Segment Start: Extracted entries
(* ===== verification/CriBackend.v ===== *)
(** The lifecycle of pods and containers (crates/lightr-cri-backend/src/: sandbox.rs,
    container.rs, container_start.rs, container_wait.rs, container_setup.rs).  A call of the
    interface is a program over atomic operations: a critical section of the cache, a record
    written to disk, a system call.  The machine runs the programs of all calls in any
    interleaving, with the processes of the containers, the threads that wait for them, and
    restarts of the backend at any moment. *)

From Stdlib Require Import ZArith Lia.
From S2P Require Import Prelude Text Error CriVocab.

(** * Programs *)

(** The outcome of waiting on the readiness pipe. *)
Inductive readiness := ReadyEof | ReadyBytes (msg : bytes) | ReadyTimeout.

Inductive op : Set -> Type :=
  (* a critical section of the cache, with the time read in it *)
  | Locked {B : Set} (f : Z -> Cache -> B * Cache) : op B
  (* the record files *)
  | PersistContainer (r : ContainerRecord) : op (BackendError + unit)
  | PersistSandbox (r : SandboxRecord) : op (BackendError + unit)
  | RemoveContainerFile (id : bytes) : op unit
  | RemoveSandboxFile (id : bytes) : op unit
  (* clock and identifiers *)
  | Now : op Z
  | FetchId (prefix : bytes) (nanos : Z) (pod : option bytes) : op bytes
  (* the network of a pod *)
  | CniSetup (id : bytes) : op (BackendError + (option bytes * option bytes))
  (* a system call that can fail and changes nothing that is modelled *)
  | Syscall (what : bytes) : op (BackendError + bytes)
  (* processes *)
  | LockSpawn : op unit
  | UnlockSpawn : op unit
  | Spawn (id : bytes) : op (bytes + Z)
  | WaitReady (pid : Z) : op readiness
  | ChildWait (pid : Z) : op unit
  | Kill (pid sig : Z) : op unit
  | WaitExited (id : bytes) : op bool
  | StartReaper (pid : Z) : op unit.

Inductive prog (A : Type) : Type :=
  | Ret (a : A)
  | Do {B : Set} (o : op B) (k : B -> prog A).
Arguments Ret {A} a.
Arguments Do {A B} o k.

#[export] Instance prog_mret : MRet prog := fun A => Ret.
Fixpoint bind {A B} (k : A -> prog B) (p : prog A) : prog B := match p with Ret a => k a | Do o k' => Do o (fun b => bind k (k' b)) end.
#[export] Instance prog_mbind : MBind prog := fun A B => bind.

Definition perform {B : Set} (o : op B) : prog B := Do o Ret.
Definition ok {A} (a : A) : prog (BackendError + A) := Ret (inr a).
Definition throw {A} (e : BackendError) : prog (BackendError + A) := Ret (inl e).

(** [p?] *)
Definition try_then {A B} (p : prog (BackendError + A)) (k : A -> prog (BackendError + B)) : prog (BackendError + B) :=
  r ← p; match r with inl e => throw e | inr a => k a end.
Notation "x ←? p ; k" := (try_then p (fun x => k)) (at level 20, p at level 100, k at level 200, only parsing).

(** * Access to the cache and the records *)

Definition with_containers (c : Cache) (m : gmap bytes ContainerRecord) : Cache := mkCache m (sandboxes c).
Definition with_sandboxes (c : Cache) (m : gmap bytes SandboxRecord) : Cache := mkCache (containers c) m.

Definition peek {B : Set} (f : Cache -> B) : prog B := perform (Locked (fun _ c => (f c, c))).
Definition change (f : Cache -> Cache) : prog unit := perform (Locked (fun _ c => ((), f c))).

(** [get_mut] and an update of the entry; the snapshot of the new record. *)
Definition update (id : bytes) (g : Z -> ContainerRecord -> ContainerRecord) : prog (option ContainerRecord) :=
  perform (Locked (fun t c =>
    match containers c !! id with
    | Some r => (Some (g t r), with_containers c (<[id := g t r]> (containers c)))
    | None => (None, c)
    end)).

Definition persist (r : ContainerRecord) : prog (BackendError + unit) := perform (PersistContainer r).

Definition no_container {A} (id : bytes) : prog (BackendError + A) := throw (NotFoundErr (str "container " ++ id)).

Definition new_id (prefix : bytes) (pod : option bytes) : prog bytes := n ← perform Now; perform (FetchId prefix n pod).

(** * Pods *)

Definition run_sandbox (cfg : SandboxConfig) : prog (BackendError + bytes) :=
  match sandbox_validate cfg with
  | inl msg => throw (InvalidArgument msg)
  | inr _ =>
      id ← new_id (str "sb-") None;
      net ←? (if host_network cfg then ok (None, None) else perform (CniSetup id));
      t ← perform Now;
      let rec := mkSandboxRecord id cfg Ready t net.1 net.2 in
      _ ←? perform (PersistSandbox rec);
      _ ← change (fun c => with_sandboxes c (<[id := rec]> (sandboxes c)));
      ok id
  end.

Definition not_ready (r : SandboxRecord) : SandboxRecord := mkSandboxRecord (sb_id r) (sb_config r) NotReady (sb_created r) (ip r) (netns_path r).

Definition stop_sandbox (id : bytes) : prog (BackendError + unit) :=
  snap ← perform (Locked (fun _ c =>
    match sandboxes c !! id with
    | None => (None, c)
    | Some r => if bool_decide (sb_state r = NotReady) then (None, c) else (Some (not_ready r), with_sandboxes c (<[id := not_ready r]> (sandboxes c)))
    end));
  match snap with None => ok () | Some r => perform (PersistSandbox r) end.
Segment End: Extracted entries
◆ **What you will do**: What is needed is an exact copy of all the records.

◆ **Answer area**:
(* ===== verification/CriBackend.v ===== *)
(** The lifecycle of pods and containers (crates/lightr-cri-backend/src/: sandbox.rs,
    container.rs, container_start.rs, container_wait.rs, container_setup.rs).  A call of the
    interface is a program over atomic operations: a critical section of the cache, a record
    written to disk, a system call.  The machine runs the programs of all calls in any
    interleaving, with the processes of the containers, the threads that wait for them, and
    restarts of the backend at any moment. *)

From Stdlib Require Import ZArith Lia.
From S2P Require Import Prelude Text Error CriVocab.

(** * Programs *)

(** The outcome of waiting on the readiness pipe. *)
Inductive readiness := ReadyEof | ReadyBytes (msg : bytes) | ReadyTimeout.

Inductive op : Set -> Type :=
  (* a critical section of the cache, with the time read in it *)
  | Locked {B : Set} (f : Z -> Cache -> B * Cache) : op B
  (* the record files *)
  | PersistContainer (r : ContainerRecord) : op (BackendError + unit)
  | PersistSandbox (r : SandboxRecord) : op (BackendError + unit)
  | RemoveContainerFile (id : bytes) : op unit
  | RemoveSandboxFile (id : bytes) : op unit
  (* clock and identifiers *)
  | Now : op Z
  | FetchId (prefix : bytes) (nanos : Z) (pod : option bytes) : op bytes
  (* the network of a pod *)
  | CniSetup (id : bytes) : op (BackendError + (option bytes * option bytes))
  (* a system call that can fail and changes nothing that is modelled *)
  | Syscall (what : bytes) : op (BackendError + bytes)
  (* processes *)
  | LockSpawn : op unit
  | UnlockSpawn : op unit
  | Spawn (id : bytes) : op (bytes + Z)
  | WaitReady (pid : Z) : op readiness
  | ChildWait (pid : Z) : op unit
  | Kill (pid sig : Z) : op unit
  | WaitExited (id : bytes) : op bool
  | StartReaper (pid : Z) : op unit.

Inductive prog (A : Type) : Type :=
  | Ret (a : A)
  | Do {B : Set} (o : op B) (k : B -> prog A).
Arguments Ret {A} a.
Arguments Do {A B} o k.

#[export] Instance prog_mret : MRet prog := fun A => Ret.
Fixpoint bind {A B} (k : A -> prog B) (p : prog A) : prog B := match p with Ret a => k a | Do o k' => Do o (fun b => bind k (k' b)) end.
#[export] Instance prog_mbind : MBind prog := fun A B => bind.

Definition perform {B : Set} (o : op B) : prog B := Do o Ret.
Definition ok {A} (a : A) : prog (BackendError + A) := Ret (inr a).
Definition throw {A} (e : BackendError) : prog (BackendError + A) := Ret (inl e).

(** [p?] *)
Definition try_then {A B} (p : prog (BackendError + A)) (k : A -> prog (BackendError + B)) : prog (BackendError + B) :=
  r ← p; match r with inl e => throw e | inr a => k a end.
Notation "x ←? p ; k" := (try_then p (fun x => k)) (at level 20, p at level 100, k at level 200, only parsing).

(** * Access to the cache and the records *)

Definition with_containers (c : Cache) (m : gmap bytes ContainerRecord) : Cache := mkCache m (sandboxes c).
Definition with_sandboxes (c : Cache) (m : gmap bytes SandboxRecord) : Cache := mkCache (containers c) m.

Definition peek {B : Set} (f : Cache -> B) : prog B := perform (Locked (fun _ c => (f c, c))).
Definition change (f : Cache -> Cache) : prog unit := perform (Locked (fun _ c => ((), f c))).

(** [get_mut] and an update of the entry; the snapshot of the new record. *)
Definition update (id : bytes) (g : Z -> ContainerRecord -> ContainerRecord) : prog (option ContainerRecord) :=
  perform (Locked (fun t c =>
    match containers c !! id with
    | Some r => (Some (g t r), with_containers c (<[id := g t r]> (containers c)))
    | None => (None, c)
    end)).

Definition persist (r : ContainerRecord) : prog (BackendError + unit) := perform (PersistContainer r).

Definition no_container {A} (id : bytes) : prog (BackendError + A) := throw (NotFoundErr (str "container " ++ id)).

Definition new_id (prefix : bytes) (pod : option bytes) : prog bytes := n ← perform Now; perform (FetchId prefix n pod).

(** * Pods *)

Definition run_sandbox (cfg : SandboxConfig) : prog (BackendError + bytes) :=
  match sandbox_validate cfg with
  | inl msg => throw (InvalidArgument msg)
  | inr _ =>
      id ← new_id (str "sb-") None;
      net ←? (if host_network cfg then ok (None, None) else perform (CniSetup id));
      t ← perform Now;
      let rec := mkSandboxRecord id cfg Ready t net.1 net.2 in
      _ ←? perform (PersistSandbox rec);
      _ ← change (fun c => with_sandboxes c (<[id := rec]> (sandboxes c)));
      ok id
  end.

Definition not_ready (r : SandboxRecord) : SandboxRecord := mkSandboxRecord (sb_id r) (sb_config r) NotReady (sb_created r) (ip r) (netns_path r).

Definition stop_sandbox (id : bytes) : prog (BackendError + unit) :=
  snap ← perform (Locked (fun _ c =>
    match sandboxes c !! id with
    | None => (None, c)
    | Some r => if bool_decide (sb_state r = NotReady) then (None, c) else (Some (not_ready r), with_sandboxes c (<[id := not_ready r]> (sandboxes c)))
    end));
  match snap with None => ok () | Some r => perform (PersistSandbox r) end.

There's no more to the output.